In the illustration we have a sketch of Sir Edwyn de Tudor going to rescue his lady-love, the fair Isabella, who was held a captive by a neighbouring wicked baron.
Sir Edwyn calculated that if he rode fifteen miles an hour he would arrive at the castle an hour too soon, while if he rode ten miles an hour he would get there just an hour too late.
Now, it was of the first importance that he should arrive at the exact time appointed, in order that the rescue that he had planned should be a success, and the time of the tryst was five o'clock, when the captive lady would be taking her afternoon tea.
The puzzle is to discover exactly how far Sir Edwyn de Tudor had to ride.
Hint: The gap between the two options is 2 hours.
The distance must have been sixty miles.
If Sir Edwyn left at noon and rode 15 miles an hour, he would arrive at four o'clock - an hour too soon. If he rode 10 miles an hour, he would arrive at six o'clock - an hour too late. But if he went at 12 miles an hour, he would reach the castle of the wicked baron exactly at five o'clock - the time appointed.
Above is the answer given in the book, and below is a method of finding the answer.

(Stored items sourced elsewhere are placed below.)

Lemma run_stages fuel load client inv :
  striple StageParseArgv (run fuel load client inv) over.
Proof.
  unfold run. destruct (load (profile inv)) as [document|e].
  2:{ apply triple_pure. right. eauto. }
  perform_step established. split; [done|].
  assert (∀ s o, s = StageTeardownGovernedContext → over o s) as Hdone by by left.
  destruct established as [[]|e]; [|apply triple_pure; right; eauto].
  change (stage_step _ _) with StageEstablishGovernedContext.
  destruct client as [cl|e].
  2:{ eapply triple_mono; [apply then_teardown_stages; cbn; lia|]. intros; by apply Hdone. }
  eapply (triple_andthen _ _ _ _ _ (λ g s,
    s = if g is Ok _ then StageRequestLease else StageReleaseLease)).
  { unfold request_initial_lease, exchange. perform_step now. split; [by right|].
    perform_step a. split; [by right|]. apply triple_pure. by destruct a as [[]|]. }
  intros [[[id remaining] t]|f] s1 ->.
  2:{ eapply triple_mono; [apply then_teardown_stages; cbn; lia|]. intros; by apply Hdone. }
  perform_step installed. split; [done|]. change (stage_step _ _) with StageInstallSignalHandlers.
  destruct installed as [[]|why].
  2:{ eapply triple_mono; [apply undo_stages; by right; left|]. intros; by apply Hdone. }
  perform_step spawned. split; [done|]. destruct spawned as [c|e].
  2:{ eapply triple_mono; [apply undo_stages; by right; right; left|]. intros; by apply Hdone. }
  change (stage_step _ _) with StageSpawnWorkload.
  unfold supervise. eapply triple_andthen; [by apply supervise_loop_stages|].
  intros o s2 Hs2%may_release_index.
  eapply triple_andthen; [apply teardown_stages; lia|]. intros _ s ->.
  destruct o as [st|suppressed]; cbn [outcome_to_exit]; [by apply triple_pure, Hdone|].
  destruct suppressed; [|by apply triple_pure, Hdone].
  perform_step a. split; [done|]. by apply triple_pure, Hdone.
Qed.

Lemma main_stages fuel load client argv :
  striple StageParseArgv (main fuel load client argv) (λ _ s,
    s = StageTeardownGovernedContext ∨ s = StageParseArgv ∨ s = StageExit).
Proof.
  unfold main. destruct (parse_run argv) as [inv|e].
  2:{ unfold report. perform_step a. split; [done|]. apply triple_pure. by right; left. }
  eapply triple_andthen; [apply run_stages|]. intros o s Ho.
  assert (s = StageTeardownGovernedContext ∨ s = StageParseArgv ∨ s = StageExit) as Hs by (destruct Ho as [?|[_ ?]]; tauto).
  destruct o as [f|code]; [|by apply triple_pure].
  unfold report. perform_step a. split; [done|]. by apply triple_pure.
Qed.

End triples.

(** ** Properties *)

Section properties.
Context `{Rustix} {W : Type} `{World W}.

(** C31: a launch follows the documented stages.  In every run of [eltanin run],
    finished or not, the stages of the requests never go back; every stage but the
    supervision and the release holds at most one request; the workload is started
    only after a request for a lease was granted; and a run that finished ended with
    the teardown of its context, unless it asked for nothing or
    could not establish one. *)
Theorem launch_follows_stages (fuel : nat)
    (load : ProfileName → result ProfileDocument ProfileLoadError)
    (client : result AgentClient ClientError) (argv : list OsString) (o : option N)
    (tr : list event) (Hrun : runs (W := W) (main fuel load client argv) o tr) :
  StronglySorted LaunchStage_le (stages StageParseArgv tr) ∧
  (∀ t, t ∉ repeated → length (filter (λ u, u = t) (stages StageParseArgv tr)) ≤ 1) ∧
  (∀ pre post program args a, tr = pre ++ (QSpawn program args ▷ a) :: post → granted pre) ∧
  (is_Some o →
     stages StageParseArgv tr = [] ∨
     (stages StageParseArgv tr = [StageEstablishGovernedContext] ∧
        ∃ e, (QEstablish ▷ Err e) ∈ tr) ∨
     last (stages StageParseArgv tr) = Some StageTeardownGovernedContext).
Proof.
  eapply triple_runs in Hrun; [|apply main_stages]. destruct Hrun as [Hp Hend].
  split; [by apply stages_sorted|]. split; [intros t Ht; by apply stages_once|]. split.
  - intros pre post program args a ->. pose proof (passes_at _ _ _ _ _ _ Hp) as Hc.
    apply passes_app in Hp as [Hp _]. apply granted_before; [done|]. by right.
  - intros [code ->]. specialize (Hend code eq_refl). pose proof (stages_last tr Hp) as Hlast.
    destruct Hend as [Hs|[Hs|Hs]]; rewrite Hs in Hlast; auto.
Qed.
(** ** The fetcher of the aggressive variant is unguarded *)

(** C2 (defect of the aggressive variant).  When the validator accepts the
    transaction and the 24h price-change fetcher raises, the aggressive
    [execute] does not return [false]: the exception escapes to the
    caller.  Neither the score reducer nor the executor is invoked. *)
Theorem aggressive_fetch_failure_escapes :
  forall (self : AggressiveFrontRunStrategy.t) (target_tx : transaction) (d : decoded)
         (sym : string) (e : exn),
    AggressiveFrontRunStrategy._validate_transaction self target_tx "front_run"
      (Some (AggressiveFrontRunStrategy.min_value_eth self)) = Returned (true, d, sym) ->
    AggressiveFrontRunStrategy._get_price_change_24h self sym = Raised e ->
    result (AggressiveFrontRunStrategy.execute self target_tx) = Raised e /\
    score_calls (trace (AggressiveFrontRunStrategy.execute self target_tx)) = [] /\
    front_run_calls (trace (AggressiveFrontRunStrategy.execute self target_tx)) = [].
Proof.
  intros self tx d sym e Hvalid Hfetch. run. auto.
Qed.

If we call the distance to the castle, D and using the fact that Time = Distance ÷ Speed, we have:
Travelling at 15 mph:
Time1 = D ÷ 15 (an hour too soon)
Travelling at 10 mph:
Time2 = D ÷ 10 (an hour too late)
The time gap between these two times is 2 hours, therefore
Time2 - Time1 = 2
D ÷ 10 - D ÷ 15 = 2
Multiply throughout by 30:
3D - 2D = 60
D = 60 miles. QED.